START Material for the task
Ltac safe_sagas :=
  repeat first
  [ progress safe_walk
  | match goal with
    | |- Safe _ (ask _) => apply safe_ask; cbn [request_target]; by auto
    | |- Safe _ (lifecycle_lease _) => apply safe_lease
    | |- Safe _ (unless_registry_error _ _) => apply safe_unless
    | |- Safe _ (quietly _) => apply safe_quietly
    | |- Safe _ (o_when _ _) => apply safe_when
    | |- Safe _ (o_iter _ _) => apply safe_iter
    end ].

Section Recovering.
Context `{Outside} `{UrlLib} (self : Config).

Lemma safe_reload id : Safe any (reload_after_fence_loss id).
Proof. unfold reload_after_fence_loss. safe_sagas. Qed.

Lemma safe_renew j : Safe any (renew_claimed self j).
Proof. unfold renew_claimed. safe_sagas. Qed.

Lemma safe_fail j c : Safe any (fail_claimed self j c).
Proof. unfold fail_claimed. safe_sagas. Qed.

Lemma safe_residual j c : Safe any (residual_claimed self j c).
Proof. unfold residual_claimed. safe_sagas. Qed.

Lemma safe_release j : Safe any (release_claimed self j).
Proof. unfold release_claimed. safe_sagas. Qed.

Lemma safe_record_failure j c d : Safe any (record_mutation_failure j c d).
Proof. unfold record_mutation_failure. safe_sagas. Qed.

Lemma safe_cache id v : Safe any (cache_validation id v).
Proof. unfold cache_validation. safe_sagas. Qed.

#[local] Hint Resolve safe_reload safe_renew safe_fail safe_residual safe_release safe_record_failure safe_cache : safe.

Lemma safe_mark j c : Safe any (mark_claim_error self j c).
Proof. unfold mark_claim_error. safe_sagas. Qed.

Lemma safe_transition_claimed j s b : Safe any (transition_claimed self j s b).
Proof. unfold transition_claimed. safe_sagas. Qed.

Lemma safe_keep_claim n j : Safe any (keep_claim self n j).
Proof. revert j. induction n as [|n IH]; intros j; cbn [keep_claim]; safe_sagas. Qed.

Lemma safe_cleanup_terminal j : Safe any (cleanup_terminal j).
Proof. unfold cleanup_terminal. safe_sagas. Qed.

#[local] Hint Resolve safe_mark safe_transition_claimed safe_keep_claim safe_cleanup_terminal : safe.

Lemma safe_run_lease j r : good_target (request_target r) -> Safe any (run_with_recovery_lease self j r).
Proof. intros Hr. unfold run_with_recovery_lease. apply (safe_bind any); [by apply safe_log|]. safe_sagas. Qed.

Lemma safe_prepare_pinned j : Safe good_target (prepare_pinned_job self j).
Proof. unfold prepare_pinned_job. repeat case_match; try apply safe_raise; apply safe_prepare. Qed.

Lemma safe_target_and_token j k : (forall c, Safe any (k c)) ->
  Safe (fun x => forall t s, x = Some (t, s) -> good_target t) (target_and_token self j k).
Proof.
  intros Hk. unfold target_and_token. apply safe_catch.
  - eapply safe_bind; [apply safe_prepare_pinned|]. intros t Ht. apply (safe_bind any); [apply safe_store_read|].
    intros s _. apply safe_ret. by intros ? ? [= <- <-].
  - intros e p E. destruct e; try done; injection E as <-; (apply (safe_bind any); [apply Hk|]; intros ? _);
      by apply safe_ret.
Qed.
End Recovering.

#[export] Hint Resolve safe_reload safe_renew safe_fail safe_residual safe_release safe_record_failure safe_cache
  safe_mark safe_transition_claimed safe_keep_claim safe_cleanup_terminal : safe.

(** Requests under a claim, and targets that were prepared before. *)
Ltac safe_claims :=
  repeat first
  [ progress safe_sagas
  | match goal with
    | |- Safe _ (o_bind (target_and_token _ _ _) _) => eapply safe_bind; [apply safe_target_and_token|]
    | Ht : forall t s, Some (?a, ?b) = Some (t, s) -> good_target t |- _ => specialize (Ht a b eq_refl)
    | Ht : forall x, Some ?a = Some x -> good_target x |- _ => specialize (Ht a eq_refl)
    | |- Safe _ (run_with_recovery_lease _ _ _) => apply safe_run_lease; cbn [request_target]; by auto
    end ].
(* ===== verification/LatestValue.v ===== *)
(** * Latest-value stores

    Observations and log sources are kept the same way: one row per key, which
    a newer report replaces.  Both services read the row, compare the times
    and write with a compare-and-swap, up to eight times.  This file has the
    interface of the repository ([src/backend/ic_env_guard/observations/ports.py]
    and [logs/ports.py]), the loop, the contract the SQLite repositories keep,
    and what follows from the contract alone. *)

From stdpp Require Import base tactics list gmap strings.
From Stdlib Require Import ZArith Lia.
From S2P Require Import Prelude Models.

(** The exceptions of [observations/models.py] and [logs/models.py], with the
    code they carry; [ValueError] and [OverflowError] are Python's. *)
Inductive ingest_exn :=
| Invalid (code : string)
| Overflow
| Conflict (code : string)
| Expired (code : string)
| SeriesLimit
| StorageError (code : string)
| PathForbidden
| FileUnavailable
| OsError.

#[global] Instance ingest_exn_eq : EqDecision ingest_exn.
Proof. solve_decision. Defined.

Class LatestStore (S R : Type) := {
  ls_key : R -> string;
  ls_observed : R -> time;
  ls_same_payload : R -> R -> bool;
  ls_stale_code : string;
  ls_conflict_code : string;
  ls_contention_code : string;
  ls_get : string -> S -> ingest_exn + option R;
  ls_compare_and_swap : R -> option time -> S -> (ingest_exn + bool) * S
}.

Definition MAX_CAS_ATTEMPTS : nat := 8.

Section Loop.
Context {S R : Type} `{LatestStore S R}.

(** [other n] is what other connections commit before the [n]-th call of the
    repository: the read of round [i] is call [2 * i], its write [2 * i + 1]. *)
Fixpoint cas_loop (attempts round : nat) (other : nat -> S -> S) (candidate : R) (s : S)
    : (ingest_exn + R * bool) * S :=
  match attempts with
  | 0 => (inl (StorageError ls_contention_code), s)
  | Datatypes.S attempts =>
      let s := other (2 * round) s in
      let swap (current : option R) :=
        let s := other (2 * round + 1) s in
        match ls_compare_and_swap candidate (ls_observed <$> current) s with
        | (inl e, s) => (inl e, s)
        | (inr true, s) => (inr (candidate, is_none current), s)
        | (inr false, s) => cas_loop attempts (round + 1) other candidate s
        end in
      match ls_get (ls_key candidate) s with
      | inl e => (inl e, s)
      | inr None => swap None
      | inr (Some current) =>
          if (ls_observed candidate <? ls_observed current)%Z then (inl (Conflict ls_stale_code), s)
          else if (ls_observed candidate =? ls_observed current)%Z then
            if ls_same_payload candidate current then (inr (current, false), s)
            else (inl (Conflict ls_conflict_code), s)
          else swap (Some current)
      end
  end.
End Loop.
END Material for the task
Problem requirements -
Print only these lines, please. They run from the start of the entries above to the line containing "Lemma safe_record_failure j", both ends included, and must match exactly.

Response area -
Ltac safe_sagas :=
  repeat first
  [ progress safe_walk
  | match goal with
    | |- Safe _ (ask _) => apply safe_ask; cbn [request_target]; by auto
    | |- Safe _ (lifecycle_lease _) => apply safe_lease
    | |- Safe _ (unless_registry_error _ _) => apply safe_unless
    | |- Safe _ (quietly _) => apply safe_quietly
    | |- Safe _ (o_when _ _) => apply safe_when
    | |- Safe _ (o_iter _ _) => apply safe_iter
    end ].

Section Recovering.
Context `{Outside} `{UrlLib} (self : Config).

Lemma safe_reload id : Safe any (reload_after_fence_loss id).
Proof. unfold reload_after_fence_loss. safe_sagas. Qed.

Lemma safe_renew j : Safe any (renew_claimed self j).
Proof. unfold renew_claimed. safe_sagas. Qed.

Lemma safe_fail j c : Safe any (fail_claimed self j c).
Proof. unfold fail_claimed. safe_sagas. Qed.

Lemma safe_residual j c : Safe any (residual_claimed self j c).
Proof. unfold residual_claimed. safe_sagas. Qed.

Lemma safe_release j : Safe any (release_claimed self j).
Proof. unfold release_claimed. safe_sagas. Qed.

Lemma safe_record_failure j c d : Safe any (record_mutation_failure j c d).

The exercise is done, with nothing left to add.